今日天朗氣清,雖有寒風,卻也透著幾分暖意。
朱槿一襲月白色錦袍,袖口繡著暗紋,身姿挺拔,褪去了朝堂上的莊重,多了幾分閒適。
他悄悄溜到王府後院的暖棚裡——這暖棚,可是他耗費了不少心力才建成的,整個棚身鑲嵌的都是大片透亮的玻璃,在洪武年間,玻璃本就稀有難得,這般大片的玻璃用來搭建暖棚,可謂是極致的奢侈,整個應天城,怕是獨此一處。

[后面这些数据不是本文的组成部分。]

Lemma statement_step n t : stmts_return n -> ended t -> (8 * length t + 2 <= S n)%nat -> returns 1 t (statement (S n) t).
Proof.
  intros (_ & IHb & _ & _ & IHd & IHi & IHw & IHf) Ht Hn. destruct (cur_returns t Ht) as (x & t' & E & _).
  pose proof (take_returns t Ht) as (y & t2 & Ey & H2 & L2 & S2). rewrite E in *. pose proof (ended_pos _ Ht).
  assert (y = x) as -> by (destruct t'; injection Ey as <- _; done).
  rewrite statement_S. cbv zeta. destruct (is_kind tError x) eqn:Ek; [done|]. destruct (str_eqb _ _).
  { step_call IHb. step_ok. }
  assert (He : returns 1 (x :: t') (andthen (expression n (x :: t')) (fun e t => ok (exprStmt e (negb (isAssignment e))) t)))
    by (step_call expression_returns; step_ok).
  unfold is_kind. case_bool_decide as Hk; [rewrite Ey, andthen_ok; apply returns_ok; [done|]; apply S2; left; by rewrite Hk|].
  case_bool_decide as Hi; [|done]. assert (length t2 + 1 <= length (x :: t'))%nat by (apply S2; left; by rewrite Hi).
  destruct (str_eqb _ _); [apply IHd; [done|lia]|]. destruct (str_eqb _ _); [apply IHi; [done|lia]|].
  destruct (str_eqb _ _); [apply IHw; [done|lia]|]. destruct (str_eqb _ _); [apply IHf; [done|lia]|]. rewrite Ey, !andthen_ok.
  destruct (str_eqb _ _); [step_ok|]. destruct (str_eqb _ _); [done|]. destruct (str_eqb _ _); [|done].
  step_accept; [|step_ok]. step_cur. destruct (str_eqb _ _).
  - rewrite andthen_ok. step_call want_returns. step_ok.
  - step_call expression_returns. step_call want_returns. step_ok.
Qed.

Lemma stmts_return_all n : stmts_return n.
Proof.
  induction n as [|n IH].
  { split_and!; intros; match goal with H : ended ?t |- _ => pose proof (ended_pos t H) end; lia. }
  split_and!; intros; eauto using statement_step, block_step, program_step, program_loop_step, parseDefine_step, parseIf_step,
    parseWhile_step, parseFor_step.
Qed.

(** ** The lexer *)

Lemma comment_shorter l ln r ln' : comment l ln = (Some r, ln') -> (length r <= length l)%nat.
Proof.
  revert ln. induction l as [|c l IH]; [done|]. intros ln. destruct l as [|d l]; [done|]. cbn [comment].
  destruct (_ && _); [intros [= <- _]; cbn; lia|]. intros H%IH. cbn [length] in *. lia.
Qed.

Lemma string_shorter l ln v r ln' : string_body l ln = (Some (v, r), ln') -> (length r <= length l)%nat.
Proof.
  revert ln v. induction l as [|c l IH]; [done|]. intros ln v. cbn [string_body]. destruct (c =? 34); [intros [= _ <- _]; cbn; lia|].
  destruct (string_body _ _) as [[[v' r']|] ln2] eqn:E; [|done]. intros [= _ <- <-]. apply IH in E. cbn. lia.
Qed.

Lemma number_shorter k l ln : (length l <= k)%nat -> (length (number_body l ln).1.2 <= length l)%nat.
Proof.
  revert l ln. induction k as [|k IH]; intros [|d l] ln Hk; [cbn; lia|cbn in Hk; lia|cbn; lia|]. cbn [number_body length] in *.
  destruct (is_digit d || is_hex d || (d =? ch! ".")).
  - specialize (IH l ln ltac:(lia)). destruct (number_body l ln) as [[v r] ln']. cbn in *. lia.
  - destruct l as [|e l]; [cbn; lia|]. destruct (_ && _); [|cbn; lia]. cbn [length] in *. specialize (IH l (ln + 1) ltac:(lia)). lia.
Qed.

Lemma number_progress c r ln v l ln' :
  digit_char c = true -> number_body (c :: r) ln = (v, l, ln') -> (length l <= length r)%nat.
Proof.
  unfold digit_char. intros Hc. cbn [number_body]. rewrite Hc. pose proof (number_shorter (length r) r ln ltac:(lia)) as H.
  destruct (number_body r ln) as [[v' r'] ln2]. intros [= _ <- _]. exact H.
Qed.

Lemma word_progress words c r w :
  Forall (fun w => w <> []) words -> first_prefix words (c :: r) = Some w -> (length (drop (length w) (c :: r)) <= length r)%nat.
Proof.
  intros Hw H. apply List.find_some in H as [H%list_elem_of_In _]. rewrite Forall_forall in Hw. specialize (Hw w H).
  destruct w as [|x w]; [done|]. cbn. rewrite length_drop. lia.
Qed.

Lemma lex_step_progress c r ln ts l ln' :
  lex_step c r ln = (ts, l, ln') ->
  Forall (fun x => kind x <> tEOF) ts /\ match l with Some l => (length l <= length r)%nat | None => True end.
Proof.
  unfold lex_step. destruct (is_space c); [by intros [= <- <- _]|].
  destruct (_ || _); [intros [= <- <- _]; split; [by constructor|lia]|]. destruct (has_prefix _ _).
  { destruct (comment _ _) as [[r'|] ln2] eqn:E; intros [= <- <- _]; (split; [by constructor|]); [|done].
    apply comment_shorter in E. rewrite length_drop in E. lia. }
  destruct (c =? 34).
  { destruct (string_body _ _) as [[[v r']|] ln2] eqn:E; [|intros [= <- <- _]; by split; [constructor|]].
    apply string_shorter in E. destruct (1000 <? len v); intros [= <- <- _]; by split; [constructor|]. }
  destruct (is_hex c) eqn:Eh.
  { destruct (number_body _ _) as [[v r'] ln2] eqn:E. intros [= <- <- _]. split; [by constructor|]. eapply number_progress; [|exact E].
    unfold digit_char. by rewrite Eh, orb_true_r. }
  destruct (is_lower c).
  { destruct (first_prefix _ _) as [w|] eqn:E; intros [= <- <- _]; (split; [by constructor|]); [|lia]. eapply word_progress; [|exact E]. by repeat constructor. }
  destruct (is_digit c || (c =? ch! ".")) eqn:Ed.
  { destruct (number_body _ _) as [[v r'] ln2] eqn:E. intros [= <- <- _]. split; [by repeat constructor; destruct (str_eqb _ _)|].
    eapply number_progress; [|exact E]. unfold digit_char. apply orb_true_iff in Ed as [->| ->]; by rewrite ?orb_true_r. }
  destruct (first_prefix _ _) as [w|] eqn:E; [intros [= <- <- _]; (split; [by constructor|]); eapply word_progress; [|exact E]; by repeat constructor|].
  destruct (existsb _ _); [intros [= <- <- _]; by split; [constructor|]|].
  destruct r as [|d r]; [intros [= <- <- _]; by split; [constructor|]|].
  destruct (_ && _); intros [= <- <- _]; (split; [by constructor|cbn; lia]).
Qed.

Lemma lex_loop_returns n l ln : (length l <= n)%nat -> exists t, lex_loop n l ln = Ret t /\ ended t.
Proof.
  revert l ln. induction n as [|n IH]; intros [|c r] ln Hn; try (cbn in Hn; lia).
  1,2: eexists; split; [done|]; by exists [], ln.
  cbn [lex_loop]. destruct (lex_step c r ln) as [[ts [l|]] ln'] eqn:E; apply lex_step_progress in E as [Hts Hl].
  - destruct (IH l ln') as (t & -> & us & ln2 & -> & Hus); [cbn in Hn; lia|]. eexists. split; [done|]. exists (ts ++ us), ln2.
    split; [by rewrite app_assoc|by apply Forall_app].
  - eexists. split; [done|]. by exists ts, ln'.
Qed.

(** ** Properties *)

(** Lexing and parsing always return: every text is read as tokens that end
    with an end token, and on any such list, with fuel linear in its length,
    the parser gives an error or a statement; a statement takes at least one
    token and leaves such a list again, so that a program is parsed in at
    most as many rounds as it has tokens. *)
Theorem parser_returns (src : list Z) :
  exists t, lex src = Ret t /\ ended t /\
  forall u n, ended u -> (8 * length u + 2 <= n)%nat ->
    match statement n u with
    | Ret (inr (_, u')) => ended u' /\ (length u' < length u)%nat
    | Ret (inl _) => True
    | Panic | OutOfFuel => False
    end.
Proof.
  destruct (lex_loop_returns (length src) src 1 ltac:(lia)) as (t & E & Ht). exists t. split_and!; [done|done|].
  intros u n Hu Hn. pose proof (proj1 (stmts_return_all n) u Hu Hn) as H. destruct (statement n u) as [[e|[s u']]| |]; try done.
  destruct H as [H1 H2]. split; [done|lia].
Qed.

End BcTotal.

暖棚內與外界截然不同,暖意融融,彷彿隔絕了冬日的所有寒涼,溫度足足比棚外高出十幾度。地面上整整齊齊地栽種著各式蔬菜,翠綠的韭菜長勢喜人,葉片肥厚多汁,泛著新鮮的光澤;還有白菜、芫荽、小油菜,一株株長得鬱鬱蔥蔥,生機勃勃,葉片上的露珠在透過玻璃的陽光映照下,折射出細碎的金光,滿眼都是鮮活的綠意,哪裡有半分冬日的蕭瑟。
棚角堆放著發酵好的馬糞與秸稈,默默釋放著熱量,滋養著這些反季生長的蔬菜,空氣中瀰漫著泥土的清香與蔬菜的鮮嫩氣息,沁人心脾。
朱槿蹲下身,小心翼翼地採摘著新鮮的蔬菜,指尖拂過葉片的微涼,嘴角噙著一抹笑意。他手中提著一個竹籃,不一會兒便摘了滿滿一籃,都是些適合涮火鍋的蔬菜。他想著,中午便帶著徐琳雅嚐嚐火鍋的滋味——那姑娘自入應天府以來,性子溫婉,從不爭搶,這般新奇的吃食,她定是從未嘗過。
朱槿提著竹籃,緩緩走出暖棚,剛掀開棚門的棉簾,迎面便撞上了幾個人影。為首之人,身著明黃色常服,面容溫潤如玉,眉眼間帶著幾分謙和,正是太子朱標。而讓朱槿萬萬沒有想到的是,朱標身後跟著的那人,身形挺拔,面容英氣,眉眼間帶著幾分久居軍中的凌厲,竟是許久未見的朱英。
朱標見他提著竹籃出來,眼底掠過一絲笑意,故意放緩了語氣,明知故問地走上前,語氣溫和中帶著幾分調侃:“二弟,孤聽說你近來閉府不出,連府門都不肯踏進一步,這是怎麼了?莫不是身體不適,染上了風寒?”
朱槿聞言,翻了個白眼,完全沒理會朱標這明知故問的調侃,只當沒聽見一般,轉頭將手中的竹籃遞給了身旁等候的侍女秋香,語氣自然地吩咐道:“秋香,把這些菜拿去好好洗洗,仔細些,別沾了塵土。今日中午,咱們府裡吃火鍋,多備些湯底與醬料。”
秋香連忙躬身應下,雙手接過竹籃,輕聲道:“是,王爺。”說罷,便提著竹籃快步退了下去。